O colegiado observou que não houve especificação do período de serviço no documento, impossibilitando a constatação de falsidade por meio da declaração documental. A relatora do caso no TRF4, desembargadora federal Salise Monteiro Sanchotene, julgou improcedente a condenação do acusado, considerando que a documentação apenas tinha função de comprovar ao INSS que houve vínculo empregatício, o que, em juízo, foi referenciado pelo homem que teria ocorrido entre 2006 e 2008.

A magistrada destacou que a atividade denunciada pelo MPF não se enquadraria como falsidade ideológica, definida pelo artigo 299 do Código Penal, por ser “imprescindível prova robusta de que a informação constante da declaração seja falsa, o que não ocorreu no caso concreto”.

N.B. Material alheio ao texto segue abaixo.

(** The branch [value_to_term] takes, whatever the state. *)
Lemma value_to_term_branches v t s r s' :
  value_to_term v t s = Ok r s' ->
  value_to_term_string (Some v) t s = Ok r s' \/
  value_to_term_integer (Some v) t s = Ok r s' \/
  value_to_term_list value_to_term v t s = Ok r s' \/
  (r = -1 /\ s' = s) \/
  PL_put_nil t s = Ok r s'.
Proof.
  intros H. rewrite value_to_term_eq in H.
  apply bind_inv in H as (vt & s1 & H1 & H).
  pose proof (keeps_type_of (fun s => s) _ _ _ _ H1) as E. simpl in E. subst s1.
  apply bind_inv in H as (nn & s1 & H2 & H).
  pose proof (keeps_is_not_nil (fun s => s) _ _ _ _ H2) as E. simpl in E.
  subst s1. destruct nn; [|tauto].
  apply bind_inv in H as (ty & s1 & H3 & H).
  pose proof (keeps_intern (fun s => s) _ _ _ _ H3) as E. simpl in E. subst s1.
  apply bind_inv in H as (b & s1 & H4 & H).
  pose proof (keeps_env_eq (fun s => s) _ _ _ _ _ H4) as E. simpl in E.
  subst s1. destruct b; [tauto|].
  clear H3 H4 ty.
  apply bind_inv in H as (ty & s1 & H3 & H).
  pose proof (keeps_intern (fun s => s) _ _ _ _ H3) as E. simpl in E. subst s1.
  apply bind_inv in H as (b & s1 & H4 & H).
  pose proof (keeps_env_eq (fun s => s) _ _ _ _ _ H4) as E. simpl in E.
  subst s1. destruct b; [tauto|].
  clear H3 H4 ty.
  apply bind_inv in H as (ty & s1 & H3 & H).
  pose proof (keeps_intern (fun s => s) _ _ _ _ H3) as E. simpl in E. subst s1.
  apply bind_inv in H as (b & s1 & H4 & H).
  pose proof (keeps_env_eq (fun s => s) _ _ _ _ _ H4) as E. simpl in E.
  subst s1. destruct b; [tauto|].
  injection H as <- <-. tauto.
Qed.

Lemma value_to_term_refs v :
  forall t s r s',
    value_to_term v t s = Ok r s' ->
    same_refs_except t s s' /\ (r < 0 -> same_refs s s').
Proof.
  assert (Hstr : forall v t s r s',
             value_to_term_string (Some v) t s = Ok r s' ->
             same_refs_except t s s' /\ (r < 0 -> same_refs s s')).
  { intros x t s r s' H. unfold value_to_term_string in H.
    apply estring_to_pstring_cases in H
      as [(-> & p & ->) | (-> & text & _ & Hv & ->)].
    - split; [apply same_refs_weaken|intros _]; now apply same_refs_refl.
    - split; [|unfold TRUE; lia].
      eapply same_refs_put. now apply put_term_valid. }
  assert (Hint : forall v t s r s',
             value_to_term_integer (Some v) t s = Ok r s' ->
             same_refs_except t s s' /\ (r < 0 -> same_refs s s')).
  { intros x t s r s' H. unfold value_to_term_integer in H.
    apply bind_inv in H as (l & s1 & H1 & H).
    assert (K : keeps refs (extract_integer (Some x))) by keeps_tac.
    apply same_refs_put in H as (H & ->). split; [|unfold TRUE; lia].
    intros i tm Hi Hne. apply H; [|exact Hne]. now rewrite (K _ _ _ H1). }
  assert (Hnil : forall t s r s',
             PL_put_nil t s = Ok r s' ->
             same_refs_except t s s' /\ (r < 0 -> same_refs s s')).
  { intros t s r s' H. apply same_refs_put in H as (H & ->).
    split; [exact H | unfold TRUE; lia]. }
  assert (Hlist : forall (conv : value -> term_t -> M Z) x,
             (forall a d, x = VCons a d ->
                (forall t s r s', conv a t s = Ok r s' ->
                                  same_refs_except t s s') /\
                (forall t s r s', conv d t s = Ok r s' ->
                                  same_refs_except t s s')) ->
             forall t s r s',
               value_to_term_list conv x t s = Ok r s' ->
               same_refs_except t s s' /\ (r < 0 -> same_refs s s')).
  { intros conv x IH t s r s' H. unfold value_to_term_list in H.
    apply bind_inv in H as (head & s1 & Hh & H).
    apply bind_inv in H as (tail & s2 & Ht & H).
    apply bind_inv in H as (car & s3 & Hcar & H).
    apply bind_inv in H as (cdr & s4 & Hcdr & H).
    apply same_refs_new in Hh as (R1 & L1 & G1).
    apply same_refs_new in Ht as (R2 & L2 & G2).
    assert (R3 : same_refs s2 s3)
      by (eapply same_refs_keeps; [|exact Hcar]; keeps_tac).
    assert (R4 : same_refs s3 s4)
      by (eapply same_refs_keeps; [|exact Hcdr]; keeps_tac).
    assert (R : same_refs s s4) by eauto using same_refs_trans.
    assert (Lh : (length (refs s) < head)%nat) by lia.
    assert (Lt : (length (refs s) < tail)%nat) by lia.
    clear R1 R2 R3 R4 L1 L2 G1 G2 Hcar Hcdr.
    assert (Hend : forall s5 s6 r1 r2,
               same_refs_except head s4 s5 ->
               same_refs_except tail s5 s6 ->
               (if r1 <? 0 then ret r1
                else fun _ =>
                  (if r2 <? 0 then ret r2 else PL_cons_list t head tail) s6)
                 s5 = Ok r s' ->
               same_refs_except t s s' /\ (r < 0 -> same_refs s s')).
    { intros s5 s6 r1 r2 F1 F2 E.
      pose proof (same_refs_fresh _ _ _ _ R Lh F1) as R5.
      pose proof (same_refs_fresh _ _ _ _ R5 Lt F2) as R6.
      destruct (r1 <? 0).
      - injection E as <- <-.
        split; [apply same_refs_weaken|intros _]; exact R5.
      - destruct (r2 <? 0).
        + injection E as <- <-.
          split; [apply same_refs_weaken|intros _]; exact R6.
        + apply same_refs_cons_list in E as (E & ->).
          split; [|unfold TRUE; lia].
          intros i tm Hi Hne. apply E; [now apply R6 | exact Hne]. }
    destruct x as [| | | | a d].
    1-4: apply bind_inv in H as (r1 & s5 & H5 & H);
         apply same_refs_put in H5 as (F1 & ->);
         change (TRUE <? 0) with false in H; cbv iota in H;
         apply bind_inv in H as (r2 & s6 & H6 & H);
         apply same_refs_put in H6 as (F2 & ->);
         apply (Hend s5 s6 TRUE TRUE F1 F2);
         change (TRUE <? 0) with false; cbv iota;
         change (TRUE <? 0) with false in H; exact H.
    destruct (IH a d eq_refl) as (IHa & IHd).
    apply bind_inv in H as (r1 & s5 & H5 & H).
    pose proof (IHa _ _ _ _ H5) as F1.
    destruct (r1 <? 0) eqn:E1.
    - injection H as <- <-.
      pose proof (same_refs_fresh _ _ _ _ R Lh F1) as R5.
      split; [apply same_refs_weaken|intros _]; exact R5.
    - apply bind_inv in H as (r2 & s6 & H6 & H).
      pose proof (IHd _ _ _ _ H6) as F2.
      apply (Hend s5 s6 r1 r2 F1 F2). rewrite E1. exact H. }
  induction v as [name | text | i | | a IHa d IHd]; intros t s r s' H;
    apply value_to_term_branches in H
      as [H | [H | [H | [(-> & ->) | H]]]];
    eauto;
    try (split; [apply same_refs_weaken|intros _]; now apply same_refs_refl);
    try (eapply Hlist; [|exact H]; intros ? ? [=]; fail).
  eapply Hlist; [|exact H]. intros ? ? [= <- <-].
  split; intros; [eapply IHa | eapply IHd]; eassumption.
Qed.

Segundo Sanchotene, “inexistindo nos autos elementos probatórios suficientemente hábeis a indicar a falsidade da informação constante da declaração de vínculo empregatício apresentada ao INSS, bem como que o réu agiu com dolo, deve ser mantida a sentença que o absolveu”.

O caso

A denúncia foi oferecida pelo MPF após a “Operação Arbeit” identificar a empresa Galdino Soares de Menezes Calçados como agente de aplicação de golpes contra a União desde 2007. A procuradoria, então, ajuizou ação penal contra o homem que apresentou vínculo empregatício com a investigada, sustentando que ele teria objetivo de fraudar a Previdência Social.

Entretanto, o conjunto probatório do processo demonstrou que o reú teria buscado o INSS em 2016 para requerer o seguro-desemprego por ruptura de contrato com outra empresa e, no mesmo momento, teria apresentado a documentação referente a períodos anteriores.

A partir dessas comprovações, a denúncia do MPF foi analisada pela 5ª Vara Federal de Novo Hamburgo (RS), que absolveu o investigado.